• Prompt:
Would you transcribe exactly the lines below, starting at the one that contains "- intros csvc" and ending with the last line, both included? Leave out all other lines.
══ Materials provided
Lemma rinvr_empty : rinvr W None rst_empty ∅.
Proof.
  split; cbn; try done; try apply NoDup_nil_2; try (by intros * ?%elem_of_nil).
  - intros a. rewrite lookup_empty. split; [by intros [? ?]|by intros ?%elem_of_nil].
  - intros b. rewrite lookup_empty. by intros [? ?].
  - split; rewrite ?fmap_empty; [|done|done|done|done|done|].
    { intros b. rewrite !lookup_empty. split; by intros [? ?]. }
    exists []. split; [apply NoDup_nil_2|]. split; [|done]. intros b. split; [by intros ?%elem_of_nil|]. by intros (x & ? & _).
Qed.
Lemma step_inv go s s' Q : rinvr W None s Q → repl_step go s s' → rinvr W None s' Q ∧ (go = true → rwork s' < rwork s)%nat.
Proof.
  intros Hr Hstep. destruct Hstep as [s csvc e s' Hgo Hrpc Hrun|s a n w rc d now sys r s' Hin Hw Hgood Hrun].
  - destruct (rs_pending s) as [|a l] eqn:Hp; [unfold slireplpndthr_round, mbind, M_bind, getM in Hrun; by rewrite Hp in Hrun|].
    refine (wp_done _ (λ _ s', rinvr W None s' Q ∧ (go = true → rwork s' < rwork s)%nat) _ _ _ Hrun _). eapply wp_round; [done|done|done|].
    intros s1 Hr1 [Hlt|[Hf _]]; split; try done. intros Ht. congruence.
  - refine (wp_done _ (λ _ s', rinvr W None s' Q ∧ (go = true → rwork s' < rwork s)%nat) _ _ _ Hrun _). by eapply wp_cb.
Qed.
Lemma run_rinvr s Q : repl_run s Q → rinvr W None s Q.
Proof.
  induction 1 as [|s Q len l s' _ IH Hpos Hlen Hmtu Hok Hrun|s Q go s' _ IH Hstep].
  - apply rinvr_empty.
  - refine (wp_done _ (λ _ s', rinvr W None s' (<[rs_nbch s := l.*1]> Q)) _ _ _ Hrun _). by eapply wp_handle_batch.
  - by eapply step_inv.
Qed.

(** What the server still has to do for a batch. *)
Definition open_batch s (b : Z) : Prop := ∃ a w, rs_wks s !! a = Some w ∧ srw_bchrp w = Some b.
Lemma done_batch s Q b x : rinvr W None s Q → rs_bchs s !! b = Some x → bch_ndone x = bch_total x ↔ ¬ open_batch s b.
Proof.
  intros Hr Hx. pose proof (rr_batch _ _ _ _ Hr) as Hb. destruct (proj1 (bi_dom _ _ _ _ _ _ _ _ Hb b)) as [qs HQ]; [by rewrite Hx|].
  destruct (bi_len _ _ _ _ _ _ _ _ Hb b x qs Hx HQ) as (_ & _ & _ & Hsum). cbn [unseen] in Hsum.
  set (l := filter (λ a, in_bch (proj <$> rs_wks s) b a = true) (rs_active s)) in *.
  assert (Hl : (∃ a, a ∈ l) ↔ open_batch s b).
  { split.
    - intros (a & [(p & Hp & Hpb)%in_bch_true _]%list_elem_of_filter). rewrite lookup_fmap in Hp. destruct (rs_wks s !! a) as [w|] eqn:Hw; [|done]. injection Hp as <-. by exists a, w.
    - intros (a & w & Hw & Hb'). exists a. apply list_elem_of_filter. split; [apply in_bch_true; exists (proj w); split; [by rewrite lookup_fmap, Hw|done]|]. apply Hr. by rewrite Hw. }
  rewrite <-Hl. destruct l as [|a l']; cbn [length] in Hsum.
  - split; [|lia]. intros _ (a & ?%elem_of_nil). done.
  - split; [lia|]. intros Hno. destruct Hno. exists a. by left.
Qed.

(** C23: A batch is answered exactly once, and exactly when the last of its
    work items is gone, in every run with batches of whole entries in which
    the replies to the metadata server can be sent ([is_rpc] is 0; a reply
    that fails is never sent again). *)
Theorem batch_answered_once s Q : repl_run s Q →
  ∃ L, NoDup L ∧ (∀ b, b ∈ L ↔ is_Some (Q !! b) ∧ ¬ open_batch s b) ∧ (rs_sent s).*1 = g_bid W <$> L.
Proof.
  intros Hr%run_rinvr. pose proof (rr_batch _ _ _ _ Hr) as Hb. destruct (bi_sent _ _ _ _ _ _ _ _ Hb) as (L & Hnd & HL & Hsent). exists L. split; [done|]. split.
  - intros b. rewrite HL, <-(bi_dom _ _ _ _ _ _ _ _ Hb b). split.
    + intros (x & Hx & Hd). split; [by eexists|]. by apply (done_batch s Q b x).
    + intros [[x Hx] Hno]. exists x. split; [done|]. by apply (done_batch s Q b x).
  - rewrite Hsent. assert (HLs : ∀ b, b ∈ L → is_Some (rs_bchs s !! b)) by (intros b (x & ? & _)%HL; by eexists). clear Hsent HL Hnd.
    unfold replies. induction L as [|b L IH]; [done|]. destruct (HLs b) as [x Hx]; [by left|]. csimpl. rewrite Hx. csimpl. rewrite (bi_id _ _ _ _ _ _ _ _ Hb b x Hx). f_equal.
    apply IH. intros c Hc. apply HLs. by right.
Qed.

(** C24: A reply has a result for each entry of its batch; an entry that is
    answered with 0 has the bytes of the source in the file of this server.
    The run has writes of the file that are whole or fail and replies of the
    source that are errors or its bytes ([good_reply]); [short_write_answered]
    shows an entry answered with 0 after a short write. *)
Theorem batch_reply_correct s Q id rcs : repl_run s Q → (id, rcs) ∈ rs_sent s →
  ∃ b qs, Q !! b = Some qs ∧ id = g_bid W b ∧ length rcs = length qs ∧
    ∀ j q, qs !! j = Some q → rcs !! j = Some 0 → ∃ i, rs_bmaps s !! q_key q = Some i ∧ copied_all W (q_key q) i (rq_len q).
Proof.
  intros Hr%run_rinvr Hin. pose proof (rr_batch _ _ _ _ Hr) as Hb. destruct (bi_sent _ _ _ _ _ _ _ _ Hb) as (L & _ & HL & Hsent).
  rewrite Hsent in Hin. unfold replies in Hin. apply list_elem_of_omap in Hin as (b & [x [Hx Hd]]%HL & Hid). rewrite Hx in Hid. injection Hid as <- <-.
  destruct (proj1 (bi_dom _ _ _ _ _ _ _ _ Hb b)) as [qs HQ]; [by rewrite Hx|]. destruct (bi_len _ _ _ _ _ _ _ _ Hb b x qs Hx HQ) as (_ & Hbuf & _ & _).
  exists b, qs. split; [done|]. split; [by apply (bi_id _ _ _ _ _ _ _ _ Hb)|]. split; [done|]. intros j q Hq Hz.
  destruct (bi_done _ _ _ _ _ _ _ _ Hb b x qs j q Hx HQ Hq) as [(a & p & Ha & Hp & _)|Hc]; [cbn; pose proof (lookup_lt_Some _ _ _ Hq); lia| |by apply Hc].
  destruct (proj1 (done_batch s Q b x Hr Hx) Hd). rewrite lookup_fmap in Ha. destruct (rs_wks s !! a) as [w|] eqn:Hw; [|done]. injection Ha as <-. by exists a, w.
Qed.

(** Every operation runs to its end: no assertion fails and nothing is missing. *)
Lemma pending_or_read s Q a : rinvr W None s Q → a ∈ rs_active s → a ∈ rs_pending s ∨ ∃ n, (a, n) ∈ rs_reads s.
Proof.
  intros Hr Ha. destruct (proj2 (rr_dom _ _ _ _ Hr a) Ha) as [w Hw]. destruct (rr_item _ _ _ _ Hr a w Hw) as (Hpos & i & _ & Hl). pose proof (li_ref _ _ _ _ _ Hl) as Href.
  destruct (decide (a ∈ rs_pending s)) as [|Hnp]; [by left|right]. rewrite bool_decide_eq_false_2 in Href by done. destruct (rdsl (rs_reads s) a) as [|n l] eqn:Hd; [cbn in Href; lia|].
  exists n. apply rdsl_elem. rewrite Hd. by left.
Qed.
Lemma repl_enabled s Q : rinvr W None s Q → rs_active s ≠ [] → ∃ s', repl_step true s s'.
Proof.
  intros Hr Hne. destruct (rs_active s) as [|a act] eqn:Hact; [done|]. destruct (pending_or_read s Q a Hr) as [Hp|[n Hn]]; [rewrite Hact; by left|..].
  - destruct (rs_pending s) as [|c l] eqn:Hpend; [by apply elem_of_nil in Hp|]. set (e := {| is_newreq := 0; is_read := 0; is_bulk := 0; is_add := 0; is_now := 0; is_rpc := 0 |}).
    destruct (wp_run _ _ _ (wp_round W None s Q c l true e (λ _ _, True) Hr Hpend eq_refl (λ _ _ _, I))) as ([] & s' & Hrun & _). exists s'. by apply (step_round _ s true e).
  - destruct (proj2 (rr_dom _ _ _ _ Hr a)) as [w Hw]; [rewrite Hact; by left|]. set (d := λ x, g_src W (w_key w) (n * SLASH_SLVR_SIZE + x)).
    assert (Hgood : good_reply W w n 0 d (repl_slvr_len w n)) by (split; [done|]; intros _; split; [done|by left]).
    destruct (wp_run _ _ _ (wp_cb W None s Q a n 0 d 0 (repl_slvr_len w n) w (λ _ _, True) Hr Hn Hw Hgood (λ _ _ _ _, I))) as (r & s' & Hrun & _). exists s'. by eapply step_reply.
Qed.

(** No operation of the destination hits an assertion, a missing item or an
    entry beyond a buffer: from every state that is reached, a batch, a round
    of the thread that finds an item, and a reply to a read run to their end. *)
Theorem repl_no_fault s Q : repl_run s Q →
  (∀ len l, (0 < length l)%nat → len = SIZEOF_REPLWK_REQENT * Z.of_nat (length l) → len ≤ LNET_MTU_RIC → Forall (entry_ok s) l →
     ∃ s', sli_rim_handle_batch SRMT_REPL_SCHEDWK (g_bid W (rs_nbch s)) len 0 0 l s = Done (0, s')) ∧
  (∀ csvc e, rs_pending s ≠ [] → is_rpc e = 0 → ∃ s', slireplpndthr_round csvc e s = Done (tt, s')) ∧
  (∀ a n, (a, n) ∈ rs_reads s → ∃ w, rs_wks s !! a = Some w ∧ ∀ rc d now sys, good_reply W w n rc d sys → ∃ r s', sli_rii_replread_cb a n rc d now sys 0 s = Done (r, s')).
Proof.
  intros Hr%run_rinvr. split; [|split].
  - intros len l Hpos Hlen Hmtu Hok. destruct (wp_run _ _ _ (wp_handle_batch W s Q _ len l (λ r _, r = 0) Hr eq_refl Hpos Hlen Hmtu Hok (λ _ _, eq_refl))) as (r & s' & Hrun & ->). by exists s'.
  - intros csvc e Hp Hrpc. destruct (rs_pending s) as [|a l] eqn:Hpend; [done|].
    destruct (wp_run _ _ _ (wp_round W None s Q a l csvc e (λ _ _, True) Hr Hpend Hrpc (λ _ _ _, I))) as ([] & s' & Hrun & _). by exists s'.
  - intros a n Hn. destruct (proj2 (rr_dom _ _ _ _ Hr a)) as [w Hw]; [by eapply (rr_inflight _ _ _ _ Hr)|]. exists w. split; [done|]. intros rc d now sys Hgood.
    destruct (wp_run _ _ _ (wp_cb W None s Q a n rc d now sys w (λ _ _, True) Hr Hn Hw Hgood (λ _ _ _ _, I))) as (r & s' & Hrun & _). by exists r, s'.
Qed.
════
• Answer to the exercise:
  - intros csvc e Hp Hrpc. destruct (rs_pending s) as [|a l] eqn:Hpend; [done|].
    destruct (wp_run _ _ _ (wp_round W None s Q a l csvc e (λ _ _, True) Hr Hpend Hrpc (λ _ _ _, I))) as ([] & s' & Hrun & _). by exists s'.
  - intros a n Hn. destruct (proj2 (rr_dom _ _ _ _ Hr a)) as [w Hw]; [by eapply (rr_inflight _ _ _ _ Hr)|]. exists w. split; [done|]. intros rc d now sys Hgood.
    destruct (wp_run _ _ _ (wp_cb W None s Q a n rc d now sys w (λ _ _, True) Hr Hn Hw Hgood (λ _ _ _ _, I))) as (r & s' & Hrun & _). by exists r, s'.
Qed.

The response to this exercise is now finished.